> **Dataset records**:
◇ ◇ ◇ ◇ ◇ ◇ ◇
(** One step back through a computation that returned a value. *)
Ltac ok_step H :=
  lazymatch type of H with
  | _ ≫= _ = Ok _ => let x := fresh "x" in let Hx := fresh "Hx" in apply bind_Ok in H as (x & Hx & H)
  | (if ?b then _ else _) = Ok _ => let Hb := fresh "Hb" in destruct b eqn:Hb
  | Err _ = Ok _ => discriminate H
  | Panic = Ok _ => discriminate H
  | mret _ = Ok _ => injection H as H
  end.

Lemma slice_inv {E A} (l : list A) a b s : slice (E := E) l a b = Ok s -> s = sub l a b /\ 0 <= a <= b /\ b <= len l.
Proof.
  unfold slice. destruct ((0 <=? a) && (a <=? b) && (b <=? len l)) eqn:E1; [|done]. intros [= <-]. split; [done|lia].
Qed.

Lemma idx_inv {E A} (l : list A) i x : idx (E := E) l i = Ok x -> get l i = Some x.
Proof. unfold idx. destruct (get l i); [|done]. by intros [= ->]. Qed.

Lemma idx_get {E A} (l : list A) i x : get l i = Some x -> idx (E := E) l i = Ok x.
Proof. unfold idx. by intros ->. Qed.

Lemma get_ext {A} (l k : list A) : len l = len k -> (forall i, 0 <= i < len l -> get l i = get k i) -> l = k.
Proof.
  intros Hl Hg. unfold len in Hl. apply list_eq_same_length with (length l); [lia|done|].
  intros i x y Hi Hx Hy. specialize (Hg (Z.of_nat i)). unfold get, len in *. rewrite (proj2 (Z.leb_le _ _)), Nat2Z.id in Hg by lia.
  rewrite Hx, Hy in Hg. injection Hg; [done|lia].
Qed.

Lemma get_sub {A} (l : list A) a b i : 0 <= a -> 0 <= i < b - a -> get (sub l a b) i = get l (a + i).
Proof.
  intros Ha Hi. unfold get, sub. rewrite !(proj2 (Z.leb_le 0 _)) by lia.
  rewrite lookup_take_lt, lookup_drop by lia. f_equal. lia.
Qed.

Lemma get_write {E A} (l l' bs : list A) a i : write_at (E := E) l a bs = Ok l' ->
  len l' = len l /\ get l' i = if (a <=? i) && (i <? a + len bs) then get bs (i - a) else get l i.
Proof.
  unfold write_at. destruct (Z.leb_spec 0 a), (Z.leb_spec (a + len bs) (len l)); intros [= <-]; cbn [andb].
  pose proof (len_nonneg bs) as Hb.
  assert (len (take (Z.to_nat a) l) = a) as Lt by (rewrite len_take; lia).
  split; [rewrite !len_app, Lt, len_drop by lia; lia|].
  destruct (Z.leb_spec a i), (Z.ltb_spec i (a + len bs)); cbn [andb].
  - rewrite get_app_r, Lt, get_app_l by lia. done.
  - rewrite !get_app_r, Lt by lia. unfold get. destruct (Z.leb_spec 0 (i - a - len bs)), (Z.leb_spec 0 i); try lia.
    rewrite lookup_drop. f_equal. lia.
  - rewrite get_app_l by lia. unfold get. destruct (Z.leb_spec 0 i); [|done]. rewrite lookup_take_lt by lia. done.
  - lia.
Qed.

Lemma write_runs {E A} (l bs : list A) a : 0 <= a -> a + len bs <= len l -> exists l', write_at (E := E) l a bs = Ok l'.
Proof. intros H1 H2. unfold write_at. rewrite (proj2 (Z.leb_le 0 a) H1), (proj2 (Z.leb_le _ _) H2). by eexists. Qed.

(** The error type of a read is the caller's. *)
Lemma idx_be16_at {E E'} (l k : list Z) i j n : (forall d, 0 <= d < 2 -> get l (i + d) = get k (j + d)) ->
  idx_be16 (E := E) k j = Ok n -> idx_be16 (E := E') l i = Ok n.
Proof.
  intros G H. unfold idx_be16 in *. ok_step H. ok_step H. ok_step H. subst n. apply idx_inv in Hx, Hx0.
  pose proof (G 0 ltac:(lia)) as G0. rewrite !Z.add_0_r in G0. rewrite <- G0 in Hx. rewrite <- (G 1 ltac:(lia)) in Hx0.
  by rewrite (idx_get _ _ _ Hx), (idx_get _ _ _ Hx0).
Qed.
◇ ◇ ◇ ◇ ◇ ◇ ◇
From the line that has "as (x & Hx & H)" through the line that has "i = Some x.", copy every line exactly as it appears above, and leave out all others.

  | _ ≫= _ = Ok _ => let x := fresh "x" in let Hx := fresh "Hx" in apply bind_Ok in H as (x & Hx & H)
  | (if ?b then _ else _) = Ok _ => let Hb := fresh "Hb" in destruct b eqn:Hb
  | Err _ = Ok _ => discriminate H
  | Panic = Ok _ => discriminate H
  | mret _ = Ok _ => injection H as H
  end.

Lemma slice_inv {E A} (l : list A) a b s : slice (E := E) l a b = Ok s -> s = sub l a b /\ 0 <= a <= b /\ b <= len l.
Proof.
  unfold slice. destruct ((0 <=? a) && (a <=? b) && (b <=? len l)) eqn:E1; [|done]. intros [= <-]. split; [done|lia].
Qed.

Lemma idx_inv {E A} (l : list A) i x : idx (E := E) l i = Ok x -> get l i = Some x.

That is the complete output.